The generated AMIs are published to https://s3.amazonaws.com/mozilla-releng-amis/amis.json by scripts/aws_publish_amis.py scheduled by modules/aws_manager/manifests/cron.pp. The published file is used by running spot instances to determine available AMIs and if they are need to be terminated if the AMI is out of date.
Once a day scripts/delete_old_spot_amis.py scheduled at modules/aws_manager/manifests/cron.pp#l71 deletes old AMIs leaving latest 10 AMIs.
Troubleshooting
Something is wrong with the new AMIs
See https://wiki.mozilla.org/ReleaseEngineering/How_To/Manage_spot_AMIs for the details how to determine AMIs in use, how to delete them and how to terminate instances based on the broken AMIs
How to determine the IP of a spot instance which is not in DNS
See https://wiki.mozilla.org/ReleaseEngineering/How_To/Manage_AWS_slaves. Running the script with “status” sub-command shows the IP used by instances.
python aws_manage_instances.py status b-2008-spot-006 2017-11-17 06:15:42,273 - INFO - Found b-2008-spot-006 (i-04ad9421626d050de)... Name: b-2008-spot-006 ID: i-04ad9421626d050de IP: 10.134.55.105 Enabled: True State: running Tags: Name -> b-2008-spot-006, moz-type -> b-2008, FQDN -> b-2008-spot-006.build.releng.use1.mozilla.com, moz-state -> ready
Something is happening to the spot instances
- Search the slave name in the AWS console's Instances section. “State transition reason” describes what was the latest state of the instance. It may have some clue about the reason why the instance was terminated.

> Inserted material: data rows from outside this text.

(** ** Witnesses of the further properties *)

Lemma main_success_path_witness :
  config_new env_empty args_ust = Ok config_ust /\
  files world_stdout_closed (filename config_ust) = Ok sample_bytes /\
  utf8_decode sample_bytes = Some sample_text /\
  (exists k, k <= length (search (pattern config_ust) sample_text) /\
   ((k = length (search (pattern config_ust) sample_text) /\
     main_sample env_empty args_ust world_stdout_closed =
     (Some tt, extend world_stdout_closed
                 (ReadFile (filename config_ust) ::
                  map (fun '(n, line) => Stdout (decimal n ++ [46; 32]%N ++ line ++ [LF]))
                      (search (pattern config_ust) sample_text)))) \/
    (k < length (search (pattern config_ust) sample_text) /\ exists e,
       write_error world_stdout_closed StdoutStream
         (trace world_stdout_closed ++ ReadFile (filename config_ust) ::
            map (fun '(n, line) => Stdout (decimal n ++ [46; 32]%N ++ line ++ [LF]))
                (firstn k (search (pattern config_ust) sample_text))) = Some e /\
       main_sample env_empty args_ust world_stdout_closed =
       (None, extend world_stdout_closed
                (ReadFile (filename config_ust) ::
                 map (fun '(n, line) => Stdout (decimal n ++ [46; 32]%N ++ line ++ [LF]))
                     (firstn k (search (pattern config_ust) sample_text)) ++
                 [Panic (lit "failed printing to stdout: " ++ io_error_message e);
                  Exit 101%Z]))))).
Proof.
  assert (H1 : config_new env_empty args_ust = Ok config_ust) by (vm_compute; reflexivity).
  assert (H2 : files world_stdout_closed (filename config_ust) = Ok sample_bytes)
    by (vm_compute; reflexivity).
  assert (H3 : utf8_decode sample_bytes = Some sample_text) by (vm_compute; reflexivity).
  split; [exact H1 | split; [exact H2 | split; [exact H3|]]].
  exact (proj1 (main_success_path sample_to_lower sample_Cased sample_Case_Ignorable
                  env_empty args_ust config_ust world_stdout_closed sample_bytes sample_text
                  H1 H2 H3)).
Defined.

Lemma main_read_error_path_witness :
  config_new env_empty args_missing = Ok config_missing /\
  files world_stderr_full (filename config_missing) = Err not_found /\
  main_sample env_empty args_missing world_stderr_full =
  (None, extend world_stderr_full
           (ReadFile (filename config_missing) ::
            match write_error world_stderr_full StderrStream
                    (trace world_stderr_full ++ [ReadFile (filename config_missing)]) with
            | None => [Stderr (lit "Encountered an error: " ++ io_error_message not_found ++ [LF]);
                       Exit 1%Z]
            | Some e' => [Panic (lit "failed printing to stderr: " ++ io_error_message e');
                          Exit 101%Z]
            end)).
Proof.
  assert (H1 : config_new env_empty args_missing = Ok config_missing)
    by (vm_compute; reflexivity).
  assert (H2 : files world_stderr_full (filename config_missing) = Err not_found)
    by (vm_compute; reflexivity).
  split; [exact H1 | split; [exact H2|]].
  exact (main_read_error_path sample_to_lower sample_Cased sample_Case_Ignorable
           env_empty args_missing config_missing world_stderr_full not_found H1 (or_introl H2)).
Defined.

Lemma search_concat_at_line_start_witness :
  (lit "Rust:" ++ [LF] = [] \/ exists p0, lit "Rust:" ++ [LF] = p0 ++ [LF]) /\
  search (lit "ust") (lit "Rust:" ++ [LF] ++ lit "Trust me.") =
    search (lit "ust") (lit "Rust:" ++ [LF]) ++
    map (fun '(n, line) => (n + length (lines (lit "Rust:" ++ [LF])), line))
        (search (lit "ust") (lit "Trust me.")).
Proof.
  assert (H : lit "Rust:" ++ [LF] = [] \/ exists p0, lit "Rust:" ++ [LF] = p0 ++ [LF])
    by (right; now exists (lit "Rust:")).
  split; [exact H|].
  rewrite app_assoc.
  exact (proj1 (search_concat_at_line_start sample_to_lower sample_Cased sample_Case_Ignorable
                  (lit "ust") (lit "Rust:" ++ [LF]) (lit "Trust me.") H)).
Defined.

Lemma search_pattern_monotone_witness :
  contains (lit "Trust") (lit "ust") = true /\
  (forall x, In x (search (lit "Trust") contents_trust) ->
             In x (search (lit "ust") contents_trust)).
Proof.
  assert (H : contains (lit "Trust") (lit "ust") = true) by reflexivity.
  split; [exact H|].
  exact (search_pattern_monotone (lit "ust") (lit "Trust") contents_trust H).
Defined.

Lemma search_pattern_longer_than_lines_witness :
  (forall line, In line (lines contents_trust) ->
                length line < length (lit "a pattern longer than any line")) /\
  search (lit "a pattern longer than any line") contents_trust = [].
Proof.
  assert (H : forall line, In line (lines contents_trust) ->
                           length line < length (lit "a pattern longer than any line")).
  { intros line Hin. vm_compute in Hin.
    repeat (destruct Hin as [<- | Hin]; [apply Nat.ltb_lt; vm_compute; reflexivity|]).
    destruct Hin. }
  split; [exact H|].
  exact (search_pattern_longer_than_lines _ contents_trust H).
Defined.

Lemma lines_line_terminators_witness :
  ~ In LF (lit "ab") /\
  lines (lit "ab" ++ CR :: LF :: lit "c") = lit "ab" :: lines (lit "c").
Proof.
  assert (H : ~ In LF (lit "ab")) by (simpl; intuition discriminate).
  split; [exact H|].
  exact (proj1 (lines_line_terminators (lit "ab") (lit "c") H)).
Defined.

- Search the slave name in the AWS console's Spot Requests section. It may contain multiple entries, choose the one that matches your time frame. “Status” and “Status message” contain some information about the reason why it was terminated
How to force AMI generation
There are cronjobs on aws-manager2 responsible for this. Running the underlying scripts would regenerate “golden” AMIs and copy then to other regions.
The cronjobs can be listed by running
ls -lt /etc/cron.d/*golden*
The underlying wrapper scripts live in
/builds/aws_manager/bin/*golden*
To regenerate AMIs one should run those scripts as “buildduty” user. Consider using screen/tmux because it may take up to 2 hours to generate some AMIs.
e.g. screen -S "bld-linux64-ec2-golden"